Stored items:
(** The page loop under the callback of ListModuleVersions: what it does to
    the service. *)
Lemma servePages_listFn_world s namespace name provider b prefix i pages modules w :
  let w' := (servePages b prefix (listFn s namespace name provider)
               i pages modules w).2 in
  objects w' = objects w
  ∧ ∃ new,
      trace w' = (trace w ++ new)%list
      ∧ Forall (λ e, ∃ j, e.1 = ListObjectsV2Req b prefix j) new
      ∧ (List.length new ≤ List.length pages)%nat
      ∧ (pages ≠ [] → (1 ≤ List.length new)%nat)
      ∧ (firstFault (List.length pages) (faults w) = None →
         List.length new = List.length pages)
      ∧ faults w' = drop (List.length new) (faults w).
Proof.
  revert i modules w.
  induction pages as [|page rest IH]; intros i modules w.
  { simpl. split; [done|]. exists []. rewrite app_nil_r.
    repeat split; simpl; try done; apply Forall_nil_2. }
  change (List.length (page :: rest)) with (S (List.length rest)).
  rewrite firstFault_S.
  cbn [servePages]. unfold bind, record. rewrite transport_run.
  destruct (answer w) as [text|]; simpl.
  { split; [done|]. exists [(ListObjectsV2Req b prefix i, Some text)].
    split; [done|].
    split; [apply Forall_cons_2; [simpl; eauto|apply Forall_nil_2]|].
    split; [simpl; lia|]. split; [simpl; lia|].
    split; [intros H; discriminate H|]. simpl. by destruct (faults w). }
  specialize (IH (S i) (collect s namespace name provider page modules)
                (mkS3 (objects w) (tail (faults w))
                   (trace w ++ [(ListObjectsV2Req b prefix i, None)]))).
  simpl in IH. destruct IH as (Hobj & new & Htrace & Hall & Hle & _ & Hlen & Hfaults).
  split; [exact Hobj|].
  exists ((ListObjectsV2Req b prefix i, None) :: new).
  split; [by rewrite Htrace, <- app_assoc|].
  split; [apply Forall_cons_2; [simpl; eauto|exact Hall]|].
  split; [simpl; lia|]. split; [simpl; lia|].
  split; [intros H; simpl; by rewrite Hlen|].
  simpl. by rewrite Hfaults, drop_tail.
Qed.

(** X9. ListModuleVersions only reads: the objects stay as they are and the
    log gets no write. It sends listing requests for its bucket and prefix and
    nothing else, at least one, one per page when none fails, and uses up one
    transport outcome per request. *)
Theorem ListModuleVersions_read_only s namespace name provider w :
  let prefix := storagePrefix (bucketPrefix s) namespace name provider in
  let pages := paginate MaxKeys (keysUnder (bucket s) prefix w) in
  let r := ListModuleVersions s namespace name provider w in
  objects r.2 = objects w
  ∧ writes (trace r.2) = writes (trace w)
  ∧ ∃ new,
      trace r.2 = (trace w ++ new)%list
      ∧ Forall (λ e, ∃ j, e.1 = ListObjectsV2Req (bucket s) prefix j) new
      ∧ (1 ≤ List.length new ≤ List.length pages)%nat
      ∧ (listingOutcome (bucket s) prefix w = None →
         List.length new = List.length pages)
      ∧ faults r.2 = drop (List.length new) (faults w).
Proof.
  intros prefix pages r.
  pose proof (servePages_listFn_world s namespace name provider (bucket s) prefix
                0 pages [] w) as (Hobj & new & Htrace & Hall & Hle & Hone & Hlen & Hfaults).
  assert (Hw : r.2 = (servePages (bucket s) prefix
                        (listFn s namespace name provider) 0 pages [] w).2).
  { subst r. unfold ListModuleVersions, bind, ListObjectsV2Pages.
    fold prefix pages.
    destruct (servePages _ _ _ _ _ _ w) as [[modules err] w'].
    simpl. by destruct err. }
  rewrite Hw. split; [exact Hobj|]. split.
  - rewrite Htrace, writes_app.
    assert (Hzero : writes new = 0).
    { clear -Hall. induction Hall as [|[req out] new' [j Hj] _ IH]; [done|].
      simpl in Hj. subst req. exact IH. }
    lia.
  - exists new. repeat split; try done.
    apply Hone. apply paginate_go_not_nil.
Qed.

(** X10. No two modules of a listing have the same download URL, and there are
    at most as many modules as keys under the prefix. *)
Theorem ListModuleVersions_distinct_urls s namespace name provider w :
  let prefix := storagePrefix (bucketPrefix s) namespace name provider in
  let modules := (ListModuleVersions s namespace name provider w).1.1 in
  NoDup (DownloadURL <$> modules)
  ∧ (List.length modules ≤ List.length (keysUnder (bucket s) prefix w))%nat.
Proof.
  intros prefix modules. subst modules. rewrite ListModuleVersions_run.
  fold prefix. destruct (listingOutcome _ _ w); simpl.
  { split; [apply NoDup_nil_2|lia]. }
  assert (Hurls : ∀ keys : list string,
    DownloadURL <$> omap (moduleOfKey s namespace name provider) keys =
      downloadURL s <$> filter parseable keys).
  { induction keys as [|key rest IH]; [done|]. rewrite filter_cons. csimpl.
    unfold moduleOfKey at 1.
    destruct (decide (parseable key)) as [Hv|Hv]; unfold parseable in Hv.
    - destruct Hv as [v Hv]. rewrite Hv. csimpl. by rewrite IH.
    - destruct (objectMetadata key !! "version"); [by destruct Hv|]. exact IH. }
  split.
  - rewrite Hurls. apply NoDup_fmap_2_strong.
    + intros k1 k2 _ _. apply downloadURL_inj.
    + apply NoDup_filter, NoDup_keysUnder.
  - generalize (keysUnder (bucket s) prefix w). intros keys.
    induction keys as [|key rest IH]; [done|]. csimpl.
    destruct (moduleOfKey s namespace name provider key); simpl; lia.
Qed.

End Operations.

(** * Properties of the construction *)

Lemma applyOptions_app options1 options2 h :
  applyOptions (options1 ++ options2) h =
    applyOptions options2 (applyOptions options1 h).
Proof. unfold applyOptions. apply fold_left_app. Qed.

(** What one provided option keeps. *)
Lemma provided_keeps option h :
  provided option →
  bucket (fields (option h)) = bucket (fields h)
  ∧ uploader (option h) = uploader h
  ∧ (bucketEndpoint (fields (option h)) = bucketEndpoint (fields h)
     ∨ bucketEndpoint (fields (option h)) = "aws sdk default")
  ∧ (S3ForcePathStyle (s3 h) = Some true →
     S3ForcePathStyle (s3 (option h)) = Some true)
  ∧ ((pathStyle (fields h) = true → S3ForcePathStyle (s3 h) = Some true) →
     pathStyle (fields (option h)) = true →
     S3ForcePathStyle (s3 (option h)) = Some true)
  ∧ (Endpoint (s3 h) ≠ "" → Endpoint (s3 (option h)) ≠ "").
Proof.
  intros [prefix|format|region|endpoint|style]; simpl;
    repeat split; auto.
  - by destruct (decide (0 < String.length endpoint)).
  - by destruct (decide (0 < String.length endpoint)).
  - destruct (decide (0 < String.length endpoint)) as [Hlen|Hlen]; simpl; auto.
    intros _ Heq. rewrite Heq in Hlen. simpl in Hlen. lia.
  - by destruct style.
  - destruct style; simpl; auto. intros _ H. discriminate H.
  - by destruct style.
Qed.

Lemma applyOptions_provided options h :
  Forall provided options →
  bucket (fields (applyOptions options h)) = bucket (fields h)
  ∧ uploader (applyOptions options h) = uploader h
  ∧ (bucketEndpoint (fields (applyOptions options h)) = bucketEndpoint (fields h)
     ∨ bucketEndpoint (fields (applyOptions options h)) = "aws sdk default")
  ∧ (S3ForcePathStyle (s3 h) = Some true →
     S3ForcePathStyle (s3 (applyOptions options h)) = Some true)
  ∧ ((pathStyle (fields h) = true → S3ForcePathStyle (s3 h) = Some true) →
     pathStyle (fields (applyOptions options h)) = true →
     S3ForcePathStyle (s3 (applyOptions options h)) = Some true)
  ∧ (Endpoint (s3 h) ≠ "" → Endpoint (s3 (applyOptions options h)) ≠ "").
Proof.
  intros Hall. revert h.
  induction Hall as [|option rest Hoption _ IH]; intros h.
  { simpl. repeat split; auto. }
  change (applyOptions (option :: rest) h) with (applyOptions rest (option h)).
  destruct (provided_keeps option h Hoption) as (Hb & Hu & He & Hf & Hs & Hn).
  destruct (IH (option h)) as (Hb' & Hu' & He' & Hf' & Hs' & Hn').
  split; [congruence|]. split; [congruence|].
  split; [destruct He' as [He'|He']; [rewrite He'; exact He|by right]|].
  split; [auto|]. split; [auto|]. auto.
Qed.

Section Building.
Context {layout : KeyLayout}.
Variable NewSession : Client * option string.
Variable GetBucketRegionWithClient : Client → string → IO (string * option string).

(** X11. The options of this file leave the bucket and the uploader's client
    alone, and the endpoint field holds what it held or the fixed text "aws
    sdk default", never an endpoint of the caller. *)
Theorem options_keep_bucket_and_uploader options h :
  Forall provided options →
  bucket (fields (applyOptions options h)) = bucket (fields h)
  ∧ uploader (applyOptions options h) = uploader h
  ∧ (bucketEndpoint (fields (applyOptions options h)) = bucketEndpoint (fields h)
     ∨ bucketEndpoint (fields (applyOptions options h)) = "aws sdk default").
Proof.
  intros Hall.
  destruct (applyOptions_provided options h Hall) as (Hb & Hu & He & _).
  auto.
Qed.

(** X12. The options only ever switch the client one way: once path style is
    forced it stays forced, a true path-style field comes with a client that
    forces it, and an endpoint that is set is never emptied. *)
Theorem options_client_one_way options h :
  Forall provided options →
  (S3ForcePathStyle (s3 h) = Some true →
   S3ForcePathStyle (s3 (applyOptions options h)) = Some true)
  ∧ ((pathStyle (fields h) = true → S3ForcePathStyle (s3 h) = Some true) →
     pathStyle (fields (applyOptions options h)) = true →
     S3ForcePathStyle (s3 (applyOptions options h)) = Some true)
  ∧ (Endpoint (s3 h) ≠ "" → Endpoint (s3 (applyOptions options h)) ≠ "").
Proof.
  intros Hall.
  destruct (applyOptions_provided options h Hall) as (_ & _ & _ & Hf & Hs & Hn).
  auto.
Qed.

(** X13. NewS3Storage returns a storage or an error, never both and never
    neither. A storage is for the bucket asked for and its uploader has the
    client of the session. An error is the error of the session itself,
    returned before anything is sent, or the error of the region lookup under
    the message "failed to determine bucket region". *)
Theorem NewS3Storage_outcome bucketName options w :
  Forall provided options →
  let r := NewS3Storage NewSession GetBucketRegionWithClient bucketName options w in
  (∃ h, r.1 = (Some h, None)
        ∧ NewSession.2 = None
        ∧ bucket (fields h) = bucketName
        ∧ uploader h = NewSession.1)
  ∨ (∃ text, r = ((None, Some (foreign text)), w) ∧ NewSession.2 = Some text)
  ∨ (∃ text, r.1 = (None, Some (Wrap (foreign text)
                                  "failed to determine bucket region"))
             ∧ NewSession.2 = None
             ∧ ∀ sentinelText Sprintf0,
                 Error sentinelText Sprintf0
                   (Wrap (foreign text) "failed to determine bucket region") =
                 "failed to determine bucket region: " ++ text).
Proof.
  intros Hall r. subst r. unfold NewS3Storage.
  destruct (NewSession.2) as [text|] eqn:HNS; simpl.
  { right. left. by exists text. }
  destruct (applyOptions_provided options (initialHandle NewSession bucketName)
              Hall) as (Hb & Hu & _).
  simpl in Hb, Hu.
  destruct (decide (bucketRegion (fields (applyOptions options _)) = ""))
    as [Hregion|Hregion].
  - unfold bind, determineBucketRegion, bind.
    destruct (GetBucketRegionWithClient _ _ w) as [[region [text|]] w']; simpl.
    + right. right. exists text. repeat split.
    + left. eexists. split; [reflexivity|]. simpl. auto.
  - left. eexists. split; [reflexivity|]. auto.
Qed.

(** X14. The region lookup of NewS3Storage runs exactly when the options leave
    the region empty. With a region set nothing is sent and the storage is
    what the options left. With none, the lookup is made with the client the
    options left and for the bucket asked for, and its region is stored; an
    error of the lookup fails the construction. *)
Theorem NewS3Storage_region bucketName options w :
  NewSession.2 = None →
  let s := applyOptions options (initialHandle NewSession bucketName) in
  let r := NewS3Storage NewSession GetBucketRegionWithClient bucketName options w in
  (bucketRegion (fields s) ≠ "" → r = ((Some s, None), w))
  ∧ (bucketRegion (fields s) = "" →
     ∀ region w',
       GetBucketRegionWithClient (s3 s) (bucket (fields s)) w
         = ((region, None), w') →
       r = ((Some (onFields (WithS3StorageBucketRegion region) s), None), w'))
  ∧ (bucketRegion (fields s) = "" →
     ∀ region text w',
       GetBucketRegionWithClient (s3 s) (bucket (fields s)) w
         = ((region, Some text), w') →
       r = ((None, Some (Wrap (foreign text) "failed to determine bucket region")),
            w')).
Proof.
  intros HNS s r. subst r. unfold NewS3Storage. rewrite HNS. fold s.
  destruct (decide (bucketRegion (fields s) = "")) as [Hregion|Hregion].
  - split; [done|]. split; intros _ region; [intros w' HG|intros text w' HG];
      unfold bind, determineBucketRegion, bind; by rewrite HG.
  - split; [done|]. split; intros Hempty; by destruct Hregion.
Qed.

(** X15. A storage built without an option that sets the archive format reads
    the default format: the key GetModule probes is the key UploadModule
    writes, for every identity. *)
Theorem NewS3Storage_default_format bucketName options w h :
  Forall (λ option : S3StorageOption,
            ∀ h0, archiveFormat (fields (option h0)) = archiveFormat (fields h0))
    options →
  (NewS3Storage NewSession GetBucketRegionWithClient bucketName options w).1
    = (Some h, None) →
  archiveFormat (fields h) = DefaultArchiveFormat
  ∧ ∀ namespace name provider version,
      readKey (fields h) namespace name provider version =
        writeKey (fields h) namespace name provider version.
Proof.
  intros Hall Hnew.
  assert (Hfmt : archiveFormat (fields h) = DefaultArchiveFormat).
  { assert (Hkept : ∀ h0, archiveFormat (fields (applyOptions options h0)) =
                          archiveFormat (fields h0)).
    { clear Hnew. induction Hall as [|option rest Hoption _ IH]; intros h0;
        [done|].
      change (applyOptions (option :: rest) h0)
        with (applyOptions rest (option h0)).
      by rewrite IH, Hoption. }
    revert Hnew. unfold NewS3Storage.
    destruct NewSession.2; [intros H; discriminate H|].
    destruct (decide (bucketRegion (fields (applyOptions options _)) = ""))
      as [Hregion|Hregion]; simpl.
    - unfold bind, determineBucketRegion, bind.
      destruct (GetBucketRegionWithClient _ _ w) as [[region [text|]] w']; simpl;
        intros H; simplify_eq. simpl. apply Hkept.
    - intros H. simplify_eq. apply Hkept. }
  split; [exact Hfmt|]. intros namespace name provider version.
  unfold readKey, writeKey. by rewrite Hfmt.
Qed.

Task details »
If a line of the entries holds the word "Wrap", copy it out.

Reply to the task »
  ∨ (∃ text, r.1 = (None, Some (Wrap (foreign text)
                   (Wrap (foreign text) "failed to determine bucket region") =
       r = ((None, Some (Wrap (foreign text) "failed to determine bucket region")),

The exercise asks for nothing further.